Is there anything that can be done to bridge the rate of urban decay between self interested creditors and insolvent debtors who continue to be unsuccessful in getting together and making a collective decision when it counts?
I believe there could be if it was any other city through a remedy called collective preservation of ones’ soul. I do not believe a clear soul lies right now in the hearts of the mutually unavailable cowards left in the City of Harrisburg.
On the surface, it seems as though counting on private enterprise or a subsidized corporation, advocating for a state-run public works program would be a good idea.
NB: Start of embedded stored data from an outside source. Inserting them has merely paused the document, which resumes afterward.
(** The heap inside a critical region, before [plug_holes]. *)
Record heap_open (h : heap) (bs : list block) : Prop := {
  open_chain : chain (mem h) 0 0 bs (heap_end h);
  open_blocks : Forall block_ok bs;
  open_lfree : lfree h = first_free 0 bs;
  open_used : used_mem h = used_total bs;
  open_size : heap_end h = mem_size_aligned h + 12;
  open_min : 12 ≤ mem_size_aligned h;
  open_addr : 0 ≤ heap_ptr h ∧ heap_ptr h mod 4 = 0 ∧
              heap_ptr h + heap_end h + 12 < 4294967296;
  open_sem : heap_sem h = 0;
  open_nest : interrupt_nest h = 0
}.

(** [plug_holes] closes a critical region that made block [b] free. *)
Lemma free_finish h l1 b l2 :
  heap_open h (l1 ++ b :: l2) → b_used b = false → coalesced l1 → coalesced l2 →
  wp (plug_holes (eoff 0 l1)) (λ _, wp heap_unlock
    (λ _ h', heap_inv h' (plugged l1 b l2) ∧ bytes h' = bytes h ∧ same_heap h h')) h.
Proof.
  intros [Hc Hf Hlf Hu Hsz Hmin Ha Hsem Hn] Hb Co1 Co2.
  destruct (plugged_facts l1 b l2 Hb Co1 Co2 Hf) as (F1 & F2 & F3 & F4 & _).
  rewrite used_total_app in Hu. simpl in Hu. rewrite Hb in Hu.
  unfold heap_unlock. wp_simpl. eapply wp_mono; [by apply plug_holes_run|].
  intros [] h2 [E4 Hc3]. wp_simpl. rewrite E4. unfold same_heap. simpl.
  split_and!; auto. constructor; simpl; rewrite ?Hsem; auto; lia.
Qed.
Let’s recall the reversal of failures to meet expectations from projected steam sales of around 40,000 to 50,000 per month before the 2007 incinerator failure.
I am sure the idea of building a trash incinerator was much more lucid in 1972; however, a lot has changed in Harrisburg Pennsylvania in 40 years – – clearly.
However, for other, more powerful rural counties that are watching Harrisburg’s demise, there is little desire to contribute their tax dollars to any project that principally benefits urban business ventures and manufacturing.
The numbers do not lie. A problem has been brewing.
According to James Spiotto statistics involving critical issues and recent developments in muni bankruptcy cases are clearly disturbing.
After seeing these hard to dismiss figures, it is more obvious that overcoming the great power of anti-Harrisburg sentiment is going to require considerable political skill, a skill that has been left to develop all by itself.
You cannot simply wake up one morning and choose replicable solutions to problems such as employment access, which leads to limitations beyond municipal default.
If that is the path selected, what is the next systemic shoe to drop?
Is it the rating agencies’ systemically raising ratings or the demarcated muni-market altogether?
I feel investors, unfortunately, are on their own with Harrisburg’s recovery and survival. Indeed, project finance is a high risk, high rewards approach to cities. Let us take a look at the persistence of the forgotten half. By forgotten half I mean the funding chasm which will be the norm moving forward for projects in Harrisburg unless the forgotten half is recognized.